Your answer should consist only of the lines below from the one with "SocketAddrV6 : Type;" through the one with "result SocketAddr AddrParseError", copied exactly.

╭──

(* ===== verification/KadCodec.v ===== *)
(** * Encoding of Kademlia ids and nodes ([kad/base.rs] of the p2p crate)

    Ids are written as hexadecimal text ([encode] and [decode] of the trait
    [GenericId], for [u64] and for byte strings), nodes as a structure of an
    address and an id.  The formatting [{:x}] and [u64::from_str_radix] of
    the standard library are written out, and so is the text of an IPv4 socket
    address, with the parser of [Dial]; the text of an IPv6 address is an
    argument about which nothing is assumed.  The encoders and decoders of
    [rustc_serialize] and its hexadecimal text of byte strings are arguments
    with laws. *)

From S2P Require Import Prelude External Text Kad Dial.

(** ** Hexadecimal numbers of the standard library *)

(** [format!("{:x}", n)]: 16 digits are enough for 64 bits. *)
Definition fmt_lower_hex (n : Z) : string := radix_digits 16 16 n EmptyString.

(** [u64::from_str_radix(s, 16)]: one leading plus (43) is skipped, and the
    multiplication and the addition are checked for each digit. *)
Inductive IntErrorKind : Type := Empty | InvalidDigit | Overflow.
Fixpoint parse_digits (s : string) (acc : Z) : result Z IntErrorKind :=
  match s with
  | EmptyString => Ok acc
  | String c s' =>
      match to_digit 16 c with
      | None => Err InvalidDigit
      | Some d =>
          if u64_bound <=? acc * 16 then Err Overflow
          else if u64_bound <=? acc * 16 + d then Err Overflow
          else parse_digits s' (acc * 16 + d)
      end
  end.
Definition from_str_radix_16 (s : string) : result Z IntErrorKind :=
  match s with
  | EmptyString => Err Empty
  | String c s' =>
      let digits := if bool_decide (Ascii.nat_of_ascii c = 43%nat) then s' else s in
      match digits with EmptyString => Err Empty | _ => parse_digits digits 0 end
  end.

(** ** Encoders and decoders *)

(** What is written is a value [J]; a decoder is the value it reads from. *)
Class Serialize (J E : Type) : Type := {
  emit_str : string → result J E;
  emit_struct : string → list (string * J) → result J E;
  read_str : J → result string E;
  (** the decoder inside a structure of that name and number of fields, and
      at one of its fields *)
  read_struct : string → nat → J → result J E;
  read_struct_field : string → nat → J → result J E;
  dec_error : string → E
}.
Class SerializeLaws (J E : Type) `{Serialize J E} : Prop := {
  read_emit_str : ∀ s, ∃ j, emit_str s = Ok j ∧ read_str j = Ok s;
  read_emit_struct : ∀ name fields, ∃ j, emit_struct name fields = Ok j ∧
    ∃ j', read_struct name (length fields) j = Ok j' ∧
    ∀ i f v, fields !! i = Some (f, v) → read_struct_field f i j' = Ok v
}.

(** [ToHex] and [FromHex]; the error is shown in the message of [decode]. *)
Class HexBytes : Type := {
  to_hex : bytes → string;
  from_hex : string → result bytes string
}.
Class HexBytesLaws `{HexBytes} : Prop :=
  from_to_hex : ∀ b, Forall (λ d, 0 ≤ d < 256) b → from_hex (to_hex b) = Ok b.

(** [std::net::SocketAddrV6] with its [Display] and its parser. *)
Class SocketAddrV6s : Type := {
  SocketAddrV6 : Type;
  v6_display : SocketAddrV6 → string;
  v6_from_str : string → option SocketAddrV6
}.

(** [std::net::SocketAddr]: [Display], and [FromStr], which tries the IPv4
    form first and reads the text to its end. *)
Inductive SocketAddr `{SocketAddrV6s} : Type :=
| V4 (a : SocketAddrV4)
| V6 (a : SocketAddrV6).
Definition fmt_socket_addr_v4 (addr : SocketAddrV4) : string :=
  let '(a, b, c, d) := sa_ip addr in fmt_ip4 a b c d (String colon (fmt_u16 (sa_port addr) EmptyString)).
Definition addr_display `{SocketAddrV6s} (addr : SocketAddr) : string :=
  match addr with V4 a => fmt_socket_addr_v4 a | V6 a => v6_display a end.
Definition addr_from_str `{SocketAddrV6s} (s : string) : result SocketAddr AddrParseError :=
  match read_socket_addr_v4 s with
  | Some (a, EmptyString) => Ok (V4 a)
  | Some _ => Err mkAddrParseError
  | None => match v6_from_str s with Some a => Ok (V6 a) | None => Err mkAddrParseError end
  end.

(** The two methods of [GenericId], and the ids they read back. *)
Class IdCodec (J E I : Type) : Type := {
  id_encode : I → result J E;
  id_decode : J → result I E
}.
Class IdCodecLaws (J E I : Type) `{IdCodec J E I} (id_ok : I → Prop) : Prop :=
  id_decode_encode : ∀ i, id_ok i → ∃ j, id_encode i = Ok j ∧ id_decode j = Ok i.

Section codec.
Context {J E : Type} `{Serialize J E} `{HexBytes}.
(** [{:?}] of a parse error. *)
Context (int_error_debug : IntErrorKind → string).

Definition id_error (s e : string) : E :=
  dec_error ("Expected hex-encoded ID, got " +:+ s +:+ ", error " +:+ e).

Definition u64_encode (self : Z) : result J E := emit_str (fmt_lower_hex self).
Definition u64_decode (d : J) : result Z E :=
  match read_str d with
  | Err e => Err e
  | Ok s =>
      match from_str_radix_16 s with
      | Ok v => Ok v
      | Err e => Err (id_error s (int_error_debug e))
      end
  end.

Definition bytes_encode (self : bytes) : result J E := emit_str (to_hex self).
Definition bytes_decode (d : J) : result bytes E :=
  match read_str d with
  | Err e => Err e
  | Ok s => match from_hex s with Ok v => Ok v | Err e => Err (id_error s e) end
  end.

#[global] Instance u64_id_codec : IdCodec J E Z := { id_encode := u64_encode; id_decode := u64_decode }.
#[global] Instance bytes_id_codec : IdCodec J E bytes := { id_encode := bytes_encode; id_decode := bytes_decode }.
End codec.

Section node_codec.
Context {J E I : Type} `{Serialize J E} `{IC : IdCodec J E I} `{SocketAddrV6s}.
(** [{:?}] of a parse error. *)
Context (addr_error_debug : AddrParseError → string).

Definition node_encode (self : Kad.Node.t I SocketAddr) : result J E :=
  match emit_str (addr_display (Kad.Node.address self)) with
  | Err e => Err e
  | Ok addr =>
      match id_encode (Kad.Node.id self) with
      | Err e => Err e
      | Ok id => emit_struct "Node" [("address"%string, addr); ("id"%string, id)]
      end
  end.

Definition addr_decode (d2 : J) : result SocketAddr E :=
  match read_str d2 with
  | Err e => Err e
  | Ok s =>
      match addr_from_str s with
      | Ok addr => Ok addr
      | Err e => Err (dec_error ("Expected socket address, got " +:+ s +:+ ", error " +:+ addr_error_debug e))
      end
  end.
Definition node_decode (d : J) : result (Kad.Node.t I SocketAddr) E :=
  match read_struct "Node" 2 d with
  | Err e => Err e
  | Ok d =>
      match read_struct_field "address" 0 d with
      | Err e => Err e
      | Ok d2 =>
          match addr_decode d2 with
          | Err e => Err e
          | Ok addr =>
              match read_struct_field "id" 1 d with
              | Err e => Err e
              | Ok d2 =>
                  match id_decode d2 with
                  | Err e => Err e
                  | Ok id => Ok (Kad.Node.mk addr id)
                  end
              end
          end
      end
  end.
End node_codec.

(** ** Numbers and their text *)

Abbreviation hex_value := (radix_value 16).

(** The checks refuse exactly the numbers that do not fit. *)
Lemma parse_digits_spec s acc v :
  is_u64 acc → parse_digits s acc = Ok v ↔ hex_value s acc = Some v ∧ v < u64_bound.
Proof.
  revert acc. induction s as [|c s IH]; simpl; intros acc [Ha Hb].
  { split; [intros [= <-]; done|by intros [[= <-] _]]. }
  destruct (to_digit 16 c) as [d|] eqn:Ed; [|by split; [|intros []]]. apply to_digit_range in Ed.
  destruct (Z.leb_spec u64_bound (acc * 16)); [|destruct (Z.leb_spec u64_bound (acc * 16 + d))].
  1, 2: split; [done|]; intros [Hv%radix_value_grows Hlt]; lia.
  apply IH. split; lia.
Qed.

Lemma from_str_radix_16_spec s v :
  from_str_radix_16 s = Ok v ↔
    ∃ digits, digits ≠ EmptyString ∧ (s = digits ∨ ∃ c, Ascii.nat_of_ascii c = 43%nat ∧ s = String c digits) ∧
      hex_value digits 0 = Some v ∧ v < u64_bound.
Proof.
  assert (∀ l, parse_digits l 0 = Ok v ↔ hex_value l 0 = Some v ∧ v < u64_bound) as Hp.
  { intros l. apply parse_digits_spec. by split. }
  assert (∀ c l, Ascii.nat_of_ascii c = 43%nat → hex_value (String c l) 0 = None) as Hplus.
  { intros c l Ec. simpl. unfold to_digit, to_digit16. by rewrite Ec. }
  destruct s as [|c s]; simpl.
  { split; [done|]. intros (l & Hl & [<-|(? & ? & ?)] & _); done. }
  case_bool_decide as Ec.
  - transitivity (s ≠ EmptyString ∧ hex_value s 0 = Some v ∧ v < u64_bound).
    { rewrite <-Hp. destruct s; [|by split; [|intros []]]. by split; [|intros []]. }
    split; [intros (Hs & Hv & Hlt); exists s; by eauto 7|].
    intros (l & Hl & Hs & Hv). destruct Hs as [<-|(c' & _ & Es)]; [|by injection Es as _ ->].
    destruct Hv as [Hv _]. by rewrite Hplus in Hv.
  - rewrite Hp. split; [intros Hv; exists (String c s); by auto|].
    intros (l & Hl & Hs & Hv). destruct Hs as [<-|(c' & Ec' & Es)]; [done|]. by injection Es as ->.
Qed.

Lemma hex_roundtrip n : is_u64 n → from_str_radix_16 (fmt_lower_hex n) = Ok n.
Proof.
  intros [H0 Hn]. apply from_str_radix_16_spec. exists (fmt_lower_hex n). split_and!; [|by left| |done].
  - unfold fmt_lower_hex. by destruct (radix_digits_first 16 ltac:(lia) 15 n EmptyString) as (d & s & -> & _).
  - unfold fmt_lower_hex. by rewrite radix_digits_value.
Qed.

(** An IPv4 address and its text; the fields are bytes and a [u16]. *)
Definition v4_ok (addr : SocketAddrV4) : Prop :=
  let '(a, b, c, d) := sa_ip addr in Forall (λ x, 0 ≤ x < 256) [a; b; c; d] ∧ 0 ≤ sa_port addr < 65536.

Lemma v4_roundtrip `{SocketAddrV6s} addr : v4_ok addr → addr_from_str (addr_display (V4 addr)) = Ok (V4 addr).
Proof.
  destruct addr as [[[[a b] c] d] port]. intros [Hip Hport]. simpl in Hport.
  unfold addr_from_str, read_socket_addr_v4. simpl. unfold fmt_socket_addr_v4. simpl.
  rewrite read_ip4_text by done. simpl. unfold fmt_u16. by rewrite read_fmt by (lia || done).
Qed.

(** ** Round trips *)

Section roundtrips.
Context {J E : Type} `{SerializeLaws J E} (int_error_debug : IntErrorKind → string).

#[global] Instance u64_id_codec_laws : @IdCodecLaws J E Z (u64_id_codec int_error_debug) is_u64.
Proof.
  intros n Hn. destruct (read_emit_str (fmt_lower_hex n)) as (j & Ej & Er). exists j. split; [done|].
  simpl. unfold u64_decode. by rewrite Er, hex_roundtrip.
Qed.

#[global] Instance bytes_id_codec_laws `{HexBytesLaws} :
  IdCodecLaws J E bytes (Forall (λ d, 0 ≤ d < 256)).
Proof.
  intros b Hb. destruct (read_emit_str (to_hex b)) as (j & Ej & Er). exists j. split; [done|].
  simpl. unfold bytes_decode. by rewrite Er, from_to_hex.
Qed.

(** C38 A 64-bit id is read from exactly the texts that spell one: [decode]
    succeeds if and only if the decoder yields a string of one or more
    hexadecimal digits of either case, after at most one plus sign, whose
    value is below [2 ^ 64], and the id is that value; too long a number is
    an error, as is any other text, never a wrapped number or a panic. *)
Theorem kad_id_bounds (d : J) (v : Z) :
  u64_decode int_error_debug d = Ok v ↔
    ∃ s digits, read_str d = Ok s ∧ digits ≠ EmptyString ∧
      (s = digits ∨ ∃ c, Ascii.nat_of_ascii c = 43%nat ∧ s = String c digits) ∧
      hex_value digits 0 = Some v ∧ v < u64_bound.
Proof.
  unfold u64_decode. destruct (read_str d) as [s|e]; [|by split; [|intros (? & ? & ? & _)]].
  pose proof (from_str_radix_16_spec s v) as Hs. split.
  - destruct (from_str_radix_16 s) as [v'|]; [|done]. intros [= ->]. destruct (proj1 Hs eq_refl) as (l & Hl). eauto.
  - intros (s' & l & [= <-] & Hl). by rewrite (proj2 Hs (ex_intro _ l Hl)).
Qed.

(** A node whose address and id are read back is read back. *)
Lemma node_roundtrip {I : Type} `{SocketAddrV6s} `{!IdCodec J E I} (id_ok : I → Prop) `{!IdCodecLaws J E I id_ok}
    (addr_error_debug : AddrParseError → string) (id : I) (a : SocketAddrV4) :
  v4_ok a → id_ok id →
  ∃ j, node_encode (Kad.Node.new id (V4 a)) = Ok j ∧ node_decode addr_error_debug j = Ok (Kad.Node.new id (V4 a)).
Proof.
  intros Ha Hid. unfold node_encode. destruct (read_emit_str (addr_display (V4 a))) as (ja & Ea & Ra).
  destruct (id_decode_encode _ Hid) as (ji & Ei & Ri). simpl in Ea |- *. rewrite Ea, Ei.
  destruct (read_emit_struct "Node" [("address"%string, ja); ("id"%string, ji)]) as (j & -> & j' & Rs & Rf).
  exists j. split; [done|]. unfold node_decode. simpl in Rs. rewrite Rs.
  rewrite (Rf 0%nat "address"%string ja), (Rf 1%nat "id"%string ji) by done.
  unfold addr_decode. by rewrite Ra, v4_roundtrip, Ri.
Qed.

(** C37 What is sent as a node with an IPv4 address arrives as that node: for
    every address and port, an id of 64 bits or of any number of bytes,
    encoding the node succeeds and decoding the result gives its address and
    its id. *)
Theorem kad_node_roundtrip `{SocketAddrV6s} `{HexBytesLaws} (addr_error_debug : AddrParseError → string)
    (a : SocketAddrV4) (id : Z) (hash : bytes) :
  v4_ok a →
  (is_u64 id → let n := Kad.Node.new id (V4 a) in
    ∃ j, node_encode (IC := u64_id_codec int_error_debug) n = Ok j ∧
      node_decode (IC := u64_id_codec int_error_debug) addr_error_debug j = Ok n) ∧
  (Forall (λ d, 0 ≤ d < 256) hash → let n := Kad.Node.new hash (V4 a) in
    ∃ j, node_encode n = Ok j ∧ node_decode addr_error_debug j = Ok n).
Proof.
  intros Ha. split; intros Hid.
  - by apply (node_roundtrip is_u64).
  - by apply (node_roundtrip (Forall (λ d, 0 ≤ d < 256))).
Qed.
End roundtrips.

╰──

> **Exercise response**
  SocketAddrV6 : Type;
  v6_display : SocketAddrV6 → string;
  v6_from_str : string → option SocketAddrV6
}.

(** [std::net::SocketAddr]: [Display], and [FromStr], which tries the IPv4
    form first and reads the text to its end. *)
Inductive SocketAddr `{SocketAddrV6s} : Type :=
| V4 (a : SocketAddrV4)
| V6 (a : SocketAddrV6).
Definition fmt_socket_addr_v4 (addr : SocketAddrV4) : string :=
  let '(a, b, c, d) := sa_ip addr in fmt_ip4 a b c d (String colon (fmt_u16 (sa_port addr) EmptyString)).
Definition addr_display `{SocketAddrV6s} (addr : SocketAddr) : string :=
  match addr with V4 a => fmt_socket_addr_v4 a | V6 a => v6_display a end.
Definition addr_from_str `{SocketAddrV6s} (s : string) : result SocketAddr AddrParseError :=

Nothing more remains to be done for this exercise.